Arfan membalikkan tubuh Hilmi, dan kini keduanya bertatapan dengan intens. Tangan kanan Arfan mulai mengusap wajah Hilmi, sedangkan satu tangannya memeluk pinggang Hilmi guna menahan tubuh wanitanya tersebut.

"Maaf, aku lama masuknya," kata Arfan yang masih menikmati wajah sang istri dengan elusan tangannya.

"Aku kira mas Arfan tidur di kamar lain dan belum siap,"

"Maaf membuatmu menunggu,"

Arfan memegang tengkuk Hilmi dan perlahan mendekatkan wajah mereka. Otomatis Hilmi melingkarkan tangannya pada pinggang Arfan. Entah mulai kapan bibir keduanya kini sudah bertaut seolah meluapkan rindu yang begitu membuncah. Tangan Arfan tak tinggal diam, ia menyusuri setiap inci tubuh sang istri dengan penuh nafsu.

Hingga kini keduanya sudah menyatu di atas pembaringan tanpa sehelai benangpun dengan tangan saling bertaut berusaha mencapai surga dunia bersama.

Meskipun sudah selesai, Hilmi masih merasakan bunga-bunga bermekaran di dadanya.
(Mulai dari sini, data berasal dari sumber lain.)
(** What the [try] block writes to the log for an exchange: the answer of
    the provider to a job that it accepted, at level INFO; the exception, at
    level ERROR, when the call or the decoding fails; nothing for an error
    status of the provider. *)
Definition submission_log `{Platform} (ex : Exchange) : list LogRecord :=
  match outcome ex with
  | ConnectionFailed msg =>
      emitted logging_ERROR ("Video generation error: " +:+ msg)
        (Some (PyError ConnectionError msg))
  | Replied r =>
      match http_error_msg r with
      | Some msg => []
      | None =>
          match resp_json r with
          | inr v => emitted logging_INFO ("Video generation initiated: " +:+ py_str v) None
          | inl msg =>
              emitted logging_ERROR ("Video generation error: " +:+ msg)
                (Some (PyError JSONDecodeError msg))
          end
      end
  end.

(** The world once the [try] block is through with [req]: the request is
    answered and the log has what [submission_log] says. *)
Definition submitted `{Platform} `{Upstream} (w : World) (req : HttpRequest) : World :=
  log_to (submission_log (upstream_reply (length (sent w)) req)) (after_request w req).

(** The request that [video_generations] sends for the given files, headers
    and data under configuration [config]. *)
Definition submission_request `{Platform} (config : gmap string JSON)
    (headers : gmap string string) (data : gmap string JSON)
    (files : option (gmap string FilePart)) : HttpRequest :=
  post_request
    (getattr config "VIDEOS_OPENAI_API_BASE_URL" (JStr "https://api.openai.com/v1"))
    headers data files.

(** The headers [video_generations] starts from under [config]. *)
Definition submission_headers `{Platform} (config : gmap string JSON) (user : User)
  : gmap string string :=
  build_headers (getattr config "VIDEOS_OPENAI_API_KEY" (JStr "")) user.

(** A form that gives a prompt and leaves everything else out. *)
Definition prompt_only (prompt : string) : CreateVideoForm :=
  {| form_model := None; form_prompt := prompt; form_input_reference := None;
     form_seconds := None; form_size := None; form_quality := None; form_n := 1 |}.

(** The same form with a reference. *)
Definition with_reference (prompt ref : string) : CreateVideoForm :=
  {| form_model := None; form_prompt := prompt; form_input_reference := Some ref;
     form_seconds := None; form_size := None; form_quality := None; form_n := 1 |}.

(** * Properties *)

Section SubmissionFacts.
Context {P : Platform} {U : Upstream}.
Implicit Types (w : World) (form_data : CreateVideoForm) (user : User)
  (config : gmap string JSON) (headers : gmap string string)
  (data : gmap string JSON) (req : HttpRequest).

(** *** The try block implements the client-boundary specification *)

Lemma run_send_submission req w :
  send_submission req w =
    (res_of (submission_result (upstream_reply (length (sent w)) req)), submitted w req).
Proof.
  unfold send_submission, submitted, submission_result, submission_log, try_except,
    requests_request.
  rewrite run_bind.
  destruct (outcome _) as [msg|r]; [done|].
  rewrite run_bind. unfold raise_for_status.
  destruct (http_error_msg r) as [msg|]; [by rewrite log_to_nil|].
  rewrite run_ret, run_bind. unfold response_json.
  by destruct (resp_json r).
Qed.

(** The [try] block changes the world by the request and by the log. *)
Lemma sent_submitted req w : sent (submitted w req) = sent w ++ [req].
Proof. done. Qed.

Lemma config_submitted req w : app_config (submitted w req) = app_config w.
Proof. done. Qed.

Lemma now_submitted req w : now (submitted w req) = now (after_request w req).
Proof. done. Qed.

Lemma later_submitted req w : later_world w (submitted w req).
Proof. unfold submitted. etrans; [apply later_after_request|apply later_log_to]. Qed.

(** An error status of the provider leaves no trace in the log. *)
Lemma submitted_error_status req w r msg :
  outcome (upstream_reply (length (sent w)) req) = Replied r ->
  http_error_msg r = Some msg ->
  submitted w req = after_request w req.
Proof. unfold submitted, submission_log. intros -> ->. apply log_to_nil. Qed.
Meskipun ini pengalaman pertama bagi Hilmi, tapi Hilmi tak begitu merasakan kesakitan karena Arfan melakukannya dengan penuh kelembutan dan mampu membuat dirinya melayang ke nirwana.

"Terimakasih sudah memberikan mahkotamu kepada Mas, Dik. Terimakasih sudah menjaga dirimu sebaik mungkin,"

"Ini memang sudah hak kamu, Mas."

Kini keduanya terlelap dengan saling mendekap erat di bawah selimut. Pakaian masih berserakan di lantai, tapi mereka tak peduli. Mereka hanya ingin mengistirahatkan tubuh mereka setelah beberapa jam terkuras tenaganya.